(Task item): Word for word, return the lines from the start of the entries below through the line that has "Lemma storage_prefix_inj a".

Material for the task: Begin

(* ===== verification/DbBufferCorrect.v ===== *)
(** * DbBufferCorrect: what is written to the database is what the buffer answered

    The state table holds one value for every account and every word of storage; the loops of the writing set
    exactly those the buffer has; and a new buffer over the written transaction answers as the old one did. *)

From stdpp Require Import gmap sets.
From S2P Require Import Prelude Util Rlp Account Transaction Block MemoryBuffer Bitmap Lmdb DbUtil AccessLayer Cbor DbBuffer.
Local Open Scope Z_scope.
Local Open Scope silk_scope.

(** * Slots of the state table *)

Inductive slot : Type :=
| SAccount (a : bytes)
| SWord (a : bytes) (i : Z) (l : bytes).

#[export] Instance slot_eq_dec : EqDecision slot.
Proof. solve_decision. Defined.

Definition slot_ok (s : slot) : Prop :=
  match s with
  | SAccount a => length a = kAddressLength
  | SWord a i l => length a = kAddressLength /\ wf_u64 i /\ length l = kHashLength
  end.

(** The row that holds a value. *)
Definition slot_item (s : slot) (v : bytes) : item :=
  match s with
  | SAccount a => (a, v)
  | SWord a i l => (storage_prefix a i, l ++ v)
  end.

Lemma to_be_inj8 i j : wf_u64 i -> wf_u64 j -> to_be 8 i = to_be 8 j -> i = j.
Proof. intros Hi Hj E. rewrite <- (of_be_to_be_small 8 i), <- (of_be_to_be_small 8 j) by done. by rewrite E. Qed.

Lemma storage_prefix_inj a i a' i' : length a = length a' -> wf_u64 i -> wf_u64 i' ->
  storage_prefix a i = storage_prefix a' i' -> a = a' /\ i = i'.
Proof.
  unfold storage_prefix. intros Hl Hi Hi' E. apply app_inj_1 in E as [-> E]; [|done]. split; [done|]. by apply to_be_inj8.
Qed.

Lemma length_storage_prefix a i : length a = kAddressLength -> length (storage_prefix a i) = kStoragePrefixLength.
Proof. intros Ha. unfold storage_prefix. by rewrite length_app, length_to_be, Ha. Qed.

Lemma slot_item_inj s s' v v' : slot_ok s -> slot_ok s' -> slot_item s v = slot_item s' v' -> s = s' /\ v = v'.
Proof.
  destruct s as [a|a i l], s' as [a'|a' i' l']; cbn [slot_ok slot_item].
  - by intros _ _ [= -> ->].
  - intros Ha (Ha' & _) [= E _]. apply (f_equal length) in E. by rewrite length_storage_prefix, Ha in E.
  - intros (Ha & _) Ha' [= E _]. apply (f_equal length) in E. by rewrite length_storage_prefix, Ha' in E.
  - intros (Ha & Hi & Hl) (Ha' & Hi' & Hl') [= E1 E2]. apply storage_prefix_inj in E1 as [-> ->]; [|congruence|done..].
    apply app_inj_1 in E2 as [-> ->]; [done|congruence].
Qed.
(** A change from [n] on has its row at or behind [n]. *)
Lemma change_row t prefix changes n c : index_ok t prefix changes -> wf_u64 n -> changes c -> n <= c ->
  exists k d (r : R), wf_u64 k /\ c <= k /\ (prefix ++ to_be 8 k, d) ∈ tb_items t /\ Bitmap.read d = Ok r /\ c ∈ rb_values r
    /\ (forall k' d', wf_u64 k' -> (prefix ++ to_be 8 k', d') ∈ tb_items t -> c <= k' -> k <= k')
    /\ bytes_ltb (prefix ++ to_be 8 k) (prefix ++ to_be 8 n) = false.
Proof.
  intros Hix Hn Hc Hle. destruct (ix_covers t prefix changes Hix c Hc) as (_ & k & d & r & Hk & Hck & Hx & Hr & Hcr & Hmin).
  exists k, d, r. split_and!; try done. rewrite index_key_order by done. apply Z.ltb_ge. lia.
Qed.

(** The chunk that the index is read at has the first change. *)
Lemma chunk_first_change t prefix changes n k1 d1 (r1 : R) :
  tb_dupsort t = false -> index_ok t prefix changes -> wf_u64 n -> wf_u64 k1 -> n <= k1 ->
  (prefix ++ to_be 8 k1, d1) ∈ tb_items t -> Bitmap.read d1 = Ok r1 ->
  (forall k d, wf_u64 k -> (prefix ++ to_be 8 k, d) ∈ tb_items t -> n <= k -> k1 <= k) ->
  first_change changes n (Bitmap.seek r1 n).
Proof.
  intros Hd Hix Hn Hk1 Hge Hx1 Hr1 Hleast.
  destruct (ix_values t prefix changes Hix k1 d1 Hk1 Hx1) as (r & Hr & Hsub & Hbound). rewrite Hr1 in Hr. injection Hr as <-.
  assert (forall c, changes c -> n <= c -> c ∈ rb_values r1 \/ k1 ∈ rb_values r1 /\ k1 < c) as Hin.
  { intros c Hc Hle. destruct (change_row t prefix changes n c Hix Hn Hc Hle) as (k & d & r & Hk & Hck & Hxk & Hr & Hcr & Hmin & _).
    assert (k1 <= k) as Hkk by (apply (Hleast k d); [done|done|lia]). destruct (Z.le_gt_cases c k1) as [Hle1|Hgt].
    - left. assert (k = k1) as -> by (specialize (Hmin k1 d1 Hk1 Hx1 Hle1); lia).
      rewrite (plain_unique t _ _ _ Hd Hx1 Hxk), Hr in Hr1. by injection Hr1 as <-.
    - destruct Hbound as [Hb| ->]; [by right; split; [|lia]|]. unfold wf_u64 in Hk. lia. }
  unfold Bitmap.seek. pose proof (rb_move_values n r1) as Hm. destruct (rb_move n r1) as [c1|]; cbn.
  - destruct Hm as (Hc1 & Hn1 & Hl1). split; [by apply Hsub|]. split; [done|]. intros c Hc Hle.
    destruct (Hin c Hc Hle) as [Hcr|[Hkr Hlt]]; [by apply Hl1|]. specialize (Hl1 k1 Hkr Hge). lia.
  - intros c Hc. destruct (Z.lt_ge_cases c n) as [|Hle]; [done|]. destruct (Hin c Hc Hle) as [Hcr|[Hkr _]]; [by apply Hm|].
    specialize (Hm k1 Hkr). lia.
Qed.

Lemma find_change_spec t prefix changes n : tb_dupsort t = false -> index_ok t prefix changes -> wf_u64 n ->
  exists o, find_change t prefix n = Ok o /\ first_change changes n o.
Proof.
  intros Hd Hix Hn. unfold find_change.
  assert (prefix ++ to_be 8 n <> []) as Hne by (intros E; apply (f_equal length) in E; rewrite length_app, length_to_be in E; cbn in E; lia).
  destruct (table_seek_spec t _ Hne) as (o & -> & Ho). cbn [result_bind].
  assert (forall c, ~ (changes c /\ n <= c) -> changes c -> c < n) as Hnone.
  { intros c Hno Hc. destruct (Z.lt_ge_cases c n); [done|]. by destruct Hno. }
  destruct o as [[key value]|].
  - destruct Ho as (Hx & Hge & Hleast). destruct (has_prefix key prefix) eqn:Ep; cbn [negb].
    + destruct (ix_shape t prefix changes Hix _ Hx Ep) as (k1 & Ek & Hk1). cbn in Ek. subst key. cbn [fst] in Hge.
      rewrite index_key_order in Hge by done. apply Z.ltb_ge in Hge.
      destruct (ix_values t prefix changes Hix k1 value Hk1 Hx) as (r1 & Hr1 & _).
      unfold read_bitmap. rewrite Hr1. cbn [result_bind]. exists (Bitmap.seek r1 n). split; [done|].
      apply (chunk_first_change t prefix changes n k1 value r1); try done. intros k d Hk Hxk Hnk.
      assert (bytes_ltb (prefix ++ to_be 8 k) (prefix ++ to_be 8 n) = false) as Hgk by (rewrite index_key_order by done; by apply Z.ltb_ge).
      apply (Hleast _ Hxk), item_ltb_keys in Hgk. rewrite index_key_order in Hgk by done. by apply Z.ltb_ge in Hgk.
    + exists None. split; [done|]. intros c. apply Hnone. intros [Hc Hle].
      destruct (change_row t prefix changes n c Hix Hn Hc Hle) as (k & d & r & Hk & _ & Hxk & _ & _ & _ & Hgk).
      apply (Hleast _ Hxk), item_ltb_keys in Hgk. cbn [fst] in Hge.
      destruct (bytes_between prefix (to_be 8 k) key) as [w ->]; [|done|by rewrite has_prefix_app in Ep].
      destruct (bytes_ltb key prefix) eqn:E; [|done].
      destruct (bytes_ltb key (prefix ++ to_be 8 n)) eqn:E2; [done|].
      destruct (bytes_ltb prefix (prefix ++ to_be 8 n)) eqn:E3; [by rewrite (bytes_ltb_trans _ _ _ E E3) in E2|].
      by rewrite (bytes_ltb_total _ _ E3 (bytes_ltb_prefix _ _)), E2 in E.
  - exists None. split; [done|]. intros c. apply Hnone. intros [Hc Hle].
    destruct (change_row t prefix changes n c Hix Hn Hc Hle) as (k & d & r & Hk & _ & Hxk & _ & _ & _ & Hgk).
    specialize (Ho _ Hxk). cbn [fst] in Ho. congruence.
Qed.

(** ** The two historical readers *)

Lemma historical_account_eq (txn : Txn T) t a n : table_at kAccountHistory txn t ->
  historical_account (R := R) txn a n
  = try c := find_change t a n in
    match c with None => Ok None | Some c => get_sub_of kPlainAccountChangeSet txn (block_key c) a end.
Proof.
  intros Ht. unfold historical_account, find_change. rewrite (open_table_spec _ _ _ Ht). cbn [result_bind].
  change (account_history_key a n) with (a ++ to_be 8 n).
  destruct (table_seek t _) as [[[key value]|]| |]; cbn [result_bind]; [|done..].
  destruct (has_prefix key a); cbn [negb]; [|done]. by destruct (read_bitmap value).
Qed.

Lemma has_prefix_pair k a l : is_address a -> is_hash l ->
  negb (bytes_eqb (take kAddressLength k) a) || negb (bytes_eqb (take kHashLength (drop kAddressLength k)) l)
  = negb (has_prefix k (a ++ l)).
Proof.
  intros Ha Hl. unfold has_prefix. rewrite <- negb_andb. f_equal. apply eq_bool_prop_intro.
  rewrite !Is_true_true, andb_true_iff, !bytes_eqb_eq, length_app, Ha, Hl. rewrite <- (take_take_drop k kAddressLength kHashLength).
  split; [by intros [-> ->]|]. intros E. 
  assert (kAddressLength <= length k)%nat as Hk.
  { apply (f_equal length) in E. rewrite !length_app, !length_take, length_drop, Ha, Hl in E. lia. }
  apply app_inj_1 in E; [done|]. rewrite length_take, Ha. lia.
Qed.
(* ===== verification/DbTrie.v ===== *)
(** * DbTrie: db/silkworm/trie/db_trie.hpp, db_trie.cpp

    The nodes of the database trie in their stored form, and the loader that computes the root of the hashed state
    while it collects the nodes. The cursors over the stored trie are stubs in the source: they cover nothing, so the
    loader goes through the whole state in one round. *)

From stdpp Require Import gmap sets.
From S2P Require Import Prelude Util Rlp Account HashBuilder Lmdb DbUtil AccessLayer Etl.
Local Open Scope Z_scope.
Local Open Scope silk_scope.

(** ** Stored nodes *)

(** [marshal_node] *)
Definition marshal_node (n : Node) : bytes :=
  to_be 2 (state_mask n) ++ to_be 2 (tree_mask n) ++ to_be 2 (hash_mask n)
  ++ match root_hash_ n with Some h => h | None => [] end ++ concat (hashes n).

(** [n] hashes, one after the other. *)
Fixpoint split_hashes (n : nat) (v : bytes) : list bytes :=
  match n with O => [] | S n => take kHashLength v :: split_hashes n (drop kHashLength v) end.

(** [load_big_u16] and [remove_prefix(2)]; a shorter view is read past its end. *)
Definition take_mask (v : bytes) : result unit (Z * bytes) :=
  if (length v <? 2)%nat then Undef else Ok (of_be (take 2 v), drop 2 v).

Definition unmarshal_node (v : bytes) : result unit Node :=
  try (state_mask, v) := take_mask v in
  try (tree_mask, v) := take_mask v in
  try (hash_mask, v) := take_mask v in
  let '(root_hash, v) :=
    if (popcount hash_mask + 1 =? length v / kHashLength)%nat then (Some (take kHashLength v), drop kHashLength v)
    else (None, v) in
  make_node (mkNode state_mask tree_mask hash_mask (split_hashes (length v / kHashLength) v) root_hash).

(** ** The loader *)

(** The stubs of [AccountTrieCursor] and [StorageTrieCursor]. *)
Definition account_trie_first_uncovered_prefix : bytes := [].
Definition account_trie_key : option bytes := None.
Definition account_trie_can_skip_state : bool := false.
Definition storage_trie_first_uncovered_prefix : bytes := [0].
Definition storage_trie_key : option bytes := None.
Definition storage_trie_can_skip_state : bool := false.

(** A failed assertion of the builder or the collector. *)
Definition asserted {A} (r : result unit A) : result DbError A :=
  match r with Ok a => Ok a | _ => Undef end.

(** [trie.key() && trie.key() < unpacked]: what the stored trie covers is not read. *)
Definition covered (key : option bytes) (unpacked : bytes) : bool :=
  match key with Some k => bytes_ltb k unpacked | None => false end.

(** The entry of a node in a collector. *)
Definition node_entry (prefix : bytes) (n : bytes * Node) : Entry := mkEntry (prefix ++ fst n) (marshal_node (snd n)).

Section Loader.
Context {T : Type} `{Lmdb T}.

(** The loop over the storage of one contract. *)
Fixpoint storage_loop (fuel : nat) (t : T) (s : option item) (hb : HashBuilder) : result DbError HashBuilder :=
  match s with
  | None => Ok hb
  | Some (k, d) =>
      if (length d <? kHashLength)%nat then Err RuntimeError
      else
        let packed_loc := take kHashLength d in
        if covered storage_trie_key (unpack_nibbles packed_loc) then Ok hb
        else
          try hb := asserted (add hb packed_loc (encode_bytes (drop kHashLength d))) in
          match fuel with
          | O => Undef
          | S fuel => try s := table_get_next_dup t (k, d) in storage_loop fuel t s hb
          end
  end.

(** The storage root of an account with an incarnation; the nodes go into the collector. *)
Definition storage_root (t : T) (acc_with_inc : bytes) (storage_collector : Collector) : result DbError (bytes * Collector) :=
  try hb :=
    (if storage_trie_can_skip_state then Ok (new_hash_builder true)
     else
       try s := table_seek_dup t acc_with_inc storage_trie_first_uncovered_prefix in
       storage_loop (rows t) t s (new_hash_builder true)) in
  try hb := asserted (finalize hb) in
  try c := asserted (collect_all (map (node_entry acc_with_inc) (HashBuilder.collected hb)) storage_collector) in
  Ok (stack_root_hash (stack hb), c).

(** The loop over the accounts. *)
Fixpoint account_loop (fuel : nat) (acc_state storage_state : T) (a : option item) (hb : HashBuilder) (storage_collector : Collector)
  : result DbError (HashBuilder * Collector) :=
  match a with
  | None => Ok (hb, storage_collector)
  | Some (key, value) =>
      if covered account_trie_key (unpack_nibbles key) then Ok (hb, storage_collector)
      else
        try account := throw_err (decode_account_from_storage value) in
        try (root, storage_collector) :=
          (if incarnation account =? 0 then Ok (kEmptyRoot, storage_collector)
           else storage_root storage_state (storage_prefix key (incarnation account)) storage_collector) in
        try hb := asserted (add hb key (account_rlp account root)) in
        match fuel with
        | O => Undef
        | S fuel =>
            try a := table_get_next acc_state (key, value) in
            account_loop fuel acc_state storage_state a hb storage_collector
        end
  end.

(** [DbTrieLoader::calculate_root], with the collectors of its constructor: the root of a node without a key is not
    collected. *)
Definition calculate_root (txn : Txn T) (account_collector storage_collector : Collector)
  : result DbError (bytes * Collector * Collector) :=
  try acc_state := open_table kHashedAccounts txn in
  try storage_state := open_table kHashedStorage txn in
  try (hb, storage_collector) :=
    (if account_trie_can_skip_state then Ok (new_hash_builder true, storage_collector)
     else
       try a := table_seek acc_state account_trie_first_uncovered_prefix in
       account_loop (rows acc_state) acc_state storage_state a (new_hash_builder true) storage_collector) in
  try hb := asserted (finalize hb) in
  try account_collector :=
    asserted (collect_all (map (node_entry []) (List.filter (fun n => negb (length (fst n) =? 0)%nat) (HashBuilder.collected hb))) account_collector) in
  Ok (stack_root_hash (stack hb), account_collector, storage_collector).

(** What [Collector::load] puts into a table. *)
Definition load_into (config : TableConfig) (c : Collector) (txn : Txn T) : result DbError (Txn T) :=
  try t := open_table config txn in
  try (entries, _) := asserted (load c) in
  try t := for_each (fun e t => table_put t (entry_key e) (entry_value e)) entries t in
  Ok (with_table config t txn).

(** [regenerate_db_tries] *)
Definition regenerate_db_tries (txn : Txn T) (expected_root : option bytes) : result DbError (Txn T) :=
  let account_collector := new_collector kOptimalBufferSize in
  let storage_collector := new_collector kOptimalBufferSize in
  try (root, account_collector, storage_collector) := calculate_root txn account_collector storage_collector in
  match expected_root with
  | Some expected => if negb (bytes_eqb root expected) then Err WrongRoot
                     else try txn := load_into kTrieOfAccounts account_collector txn in
                          load_into kTrieOfStorage storage_collector txn
  | None => try txn := load_into kTrieOfAccounts account_collector txn in
            load_into kTrieOfStorage storage_collector txn
  end.

End Loader.

(** * Lemmas *)

Definition mask_ok (m : Z) : Prop := 0 <= m < 2 ^ 16.

(** What the constructor of [Node] asserts, with masks of 16 bits and hashes of 32 bytes. *)
Record node_ok (n : Node) : Prop := {
  no_state : mask_ok (state_mask n);
  no_tree : mask_ok (tree_mask n);
  no_hash : mask_ok (hash_mask n);
  no_made : make_node n = Ok n;
  no_hashes : Forall (fun h => length h = kHashLength) (hashes n);
  no_root h : root_hash_ n = Some h -> length h = kHashLength
}.

Lemma make_node_count n : make_node n = Ok n -> popcount (hash_mask n) = length (hashes n).
Proof.
  unfold make_node. destruct (_ && _ && _) eqn:E; [|done]. intros _. apply andb_true_iff in E as [_ E]. by apply Nat.eqb_eq.
Qed.

Lemma make_node_inv n m : make_node n = Ok m -> m = n /\ make_node n = Ok n.
Proof. unfold make_node. destruct (_ && _ && _); [|done]. by intros [= <-]. Qed.

Lemma take_mask_app m v : mask_ok m -> take_mask (to_be 2 m ++ v) = Ok (m, v).
Proof.
  intros Hm. unfold take_mask. rewrite length_app, length_to_be. destruct (Nat.ltb_spec (2 + length v) 2); [lia|].
  rewrite take_app_length', drop_app_length' by (by rewrite length_to_be). by rewrite of_be_to_be_small.
Qed.

Lemma take_mask_inv v m rest : bytes_ok v -> take_mask v = Ok (m, rest) -> mask_ok m /\ v = to_be 2 m ++ rest /\ bytes_ok rest.
Proof.
  intros Hv. unfold take_mask. destruct (Nat.ltb_spec (length v) 2) as [|Hl]; [done|]. intros [= <- <-].
  assert (length (take 2 v) = 2%nat) as Ht by (rewrite length_take; lia).
  assert (bytes_ok (take 2 v)) as Hb by by apply Forall_take. pose proof (of_be_bound _ Hb) as Hr. rewrite Ht in Hr.
  split; [done|]. split; [|by apply Forall_drop]. pose proof (to_be_of_be _ Hb) as E. rewrite Ht in E. by rewrite E, take_drop.
Qed.

Lemma split_hashes_concat (hs : list bytes) : Forall (fun h => length h = kHashLength) hs -> split_hashes (length hs) (concat hs) = hs.
Proof.
  induction 1 as [|h hs Hh _ IH]; [done|]. cbn [length split_hashes concat]. by rewrite take_app_length', drop_app_length', IH.
Qed.

Lemma length_concat_hashes (hs : list bytes) : Forall (fun h => length h = kHashLength) hs ->
  length (concat hs) = (length hs * kHashLength)%nat.
Proof. induction 1 as [|h hs Hh _ IH]; [done|]. cbn [concat length]. rewrite length_app, IH, Hh. lia. Qed.

Lemma concat_split_hashes n : forall v, length v = (n * kHashLength)%nat ->
  concat (split_hashes n v) = v /\ Forall (fun h => length h = kHashLength) (split_hashes n v) /\ length (split_hashes n v) = n.
Proof.
  induction n as [|n IH]; intros v Hv; cbn [split_hashes concat].
  - destruct v; [|done]. by repeat constructor.
  - destruct (IH (drop kHashLength v)) as (E & F & L); [rewrite length_drop; lia|]. rewrite E, take_drop. split; [done|].
    split; [|cbn [length]; by rewrite L]. constructor; [rewrite length_take; lia|done].
Qed.

Lemma div_hashes n : (n * kHashLength / kHashLength)%nat = n.
Proof. by apply Nat.div_mul. Qed.

(** * Properties *)

(** C30: A node of the trie is read back from its stored form, whether or not it has a root hash (the number of hashes tells);
    and a stored form of whole hashes that is read as a node is the form of that node. A view that ends within the
    masks is read past its end. *)
Theorem node_roundtrip (n m : Node) (v : bytes) :
  (node_ok n -> unmarshal_node (marshal_node n) = Ok n)
  /\ (bytes_ok v -> (exists k, length v = (6 + k * kHashLength)%nat) -> unmarshal_node v = Ok m -> node_ok m /\ marshal_node m = v)
  /\ ((length v < 6)%nat -> unmarshal_node v = Undef).
Proof.
  split; [|split].
  - intros [Hs Ht Hh Hm Hhs Hr]. pose proof (make_node_count n Hm) as Hc. unfold unmarshal_node, marshal_node.
    rewrite take_mask_app by done. cbn [result_bind]. rewrite take_mask_app by done. cbn [result_bind].
    rewrite take_mask_app by done. cbn [result_bind]. rewrite Hc.
    destruct n as [s t h hs [r|]]; cbn [state_mask tree_mask hash_mask hashes root_hash_] in *.
    + specialize (Hr r eq_refl). rewrite length_app, Hr, length_concat_hashes by done.
      replace (kHashLength + length hs * kHashLength)%nat with ((length hs + 1) * kHashLength)%nat by lia. rewrite div_hashes, Nat.eqb_refl.
      rewrite take_app_length', drop_app_length' by done. rewrite length_concat_hashes, div_hashes, split_hashes_concat by done. done.
    + cbn [app]. rewrite length_concat_hashes, div_hashes by done. destruct (Nat.eqb_spec (length hs + 1) (length hs)); [lia|].
      rewrite length_concat_hashes, div_hashes, split_hashes_concat by done. done.
  - intros Hv [k Hk] Hu. unfold unmarshal_node in Hu.
    destruct (take_mask v) as [[s v1]| |] eqn:E1; [|done..]. cbn [result_bind] in Hu. apply take_mask_inv in E1 as (Hs & -> & Hv1); [|done].
    destruct (take_mask v1) as [[t v2]| |] eqn:E2; [|done..]. cbn [result_bind] in Hu. apply take_mask_inv in E2 as (Ht & -> & Hv2); [|done].
    destruct (take_mask v2) as [[h v3]| |] eqn:E3; [|done..]. cbn [result_bind] in Hu. apply take_mask_inv in E3 as (Hh & -> & Hv3); [|done].
    assert (length v3 = (k * kHashLength)%nat) as Hk3 by (rewrite !length_app, !length_to_be in Hk; lia).
    rewrite Hk3, div_hashes in Hu. destruct (Nat.eqb_spec (popcount h + 1) k) as [Ek|Ek].
    + rewrite length_drop, Hk3 in Hu. replace (k * kHashLength - kHashLength)%nat with ((k - 1) * kHashLength)%nat in Hu by (rewrite Nat.mul_sub_distr_r, Nat.mul_1_l; done).
      rewrite div_hashes in Hu. apply make_node_inv in Hu as [-> Hm].
      destruct (concat_split_hashes (k - 1) (drop kHashLength v3)) as (Ec & Fc & Lc); [rewrite length_drop, Nat.mul_sub_distr_r, Nat.mul_1_l; lia|].
      split; [split; try done; cbn; intros r [= <-]; rewrite length_take, Hk3; apply Nat.min_l; rewrite <- Ek, Nat.mul_add_distr_r; lia|].
      unfold marshal_node. cbn [state_mask tree_mask hash_mask hashes root_hash_]. by rewrite Ec, take_drop.
    + rewrite Hk3, div_hashes in Hu. apply make_node_inv in Hu as [-> Hm].
      destruct (concat_split_hashes k v3 Hk3) as (Ec & Fc & Lc). split; [by split|].
      unfold marshal_node. cbn [state_mask tree_mask hash_mask hashes root_hash_]. by rewrite Ec.
  - intros Hl. unfold unmarshal_node, take_mask. destruct (Nat.ltb_spec (length v) 2); [done|]. cbn [result_bind].
    rewrite length_drop. destruct (Nat.ltb_spec (length v - 2) 2); [done|]. cbn [result_bind]. rewrite !length_drop.
    destruct (Nat.ltb_spec (length v - 2 - 2) 2); [done|lia].
Qed.

Lemma node_roundtrip_witness :
  let n := mkNode 0xf607 0x0005 0x4004 [replicate 32 1; replicate 32 2] (Some (replicate 32 3)) in
  unmarshal_node (marshal_node n) = Ok n.
Proof.
  intros n. apply (proj1 (node_roundtrip n n [])). split; try (unfold mask_ok; cbn; lia); try reflexivity.
  - repeat constructor.
  - by intros h [= <-].
Defined.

Material for the task: End

(Answer):
(* ===== verification/DbBufferCorrect.v ===== *)
(** * DbBufferCorrect: what is written to the database is what the buffer answered

    The state table holds one value for every account and every word of storage; the loops of the writing set
    exactly those the buffer has; and a new buffer over the written transaction answers as the old one did. *)

From stdpp Require Import gmap sets.
From S2P Require Import Prelude Util Rlp Account Transaction Block MemoryBuffer Bitmap Lmdb DbUtil AccessLayer Cbor DbBuffer.
Local Open Scope Z_scope.
Local Open Scope silk_scope.

(** * Slots of the state table *)

Inductive slot : Type :=
| SAccount (a : bytes)
| SWord (a : bytes) (i : Z) (l : bytes).

#[export] Instance slot_eq_dec : EqDecision slot.
Proof. solve_decision. Defined.

Definition slot_ok (s : slot) : Prop :=
  match s with
  | SAccount a => length a = kAddressLength
  | SWord a i l => length a = kAddressLength /\ wf_u64 i /\ length l = kHashLength
  end.

(** The row that holds a value. *)
Definition slot_item (s : slot) (v : bytes) : item :=
  match s with
  | SAccount a => (a, v)
  | SWord a i l => (storage_prefix a i, l ++ v)
  end.

Lemma to_be_inj8 i j : wf_u64 i -> wf_u64 j -> to_be 8 i = to_be 8 j -> i = j.
Proof. intros Hi Hj E. rewrite <- (of_be_to_be_small 8 i), <- (of_be_to_be_small 8 j) by done. by rewrite E. Qed.

Lemma storage_prefix_inj a i a' i' : length a = length a' -> wf_u64 i -> wf_u64 i' ->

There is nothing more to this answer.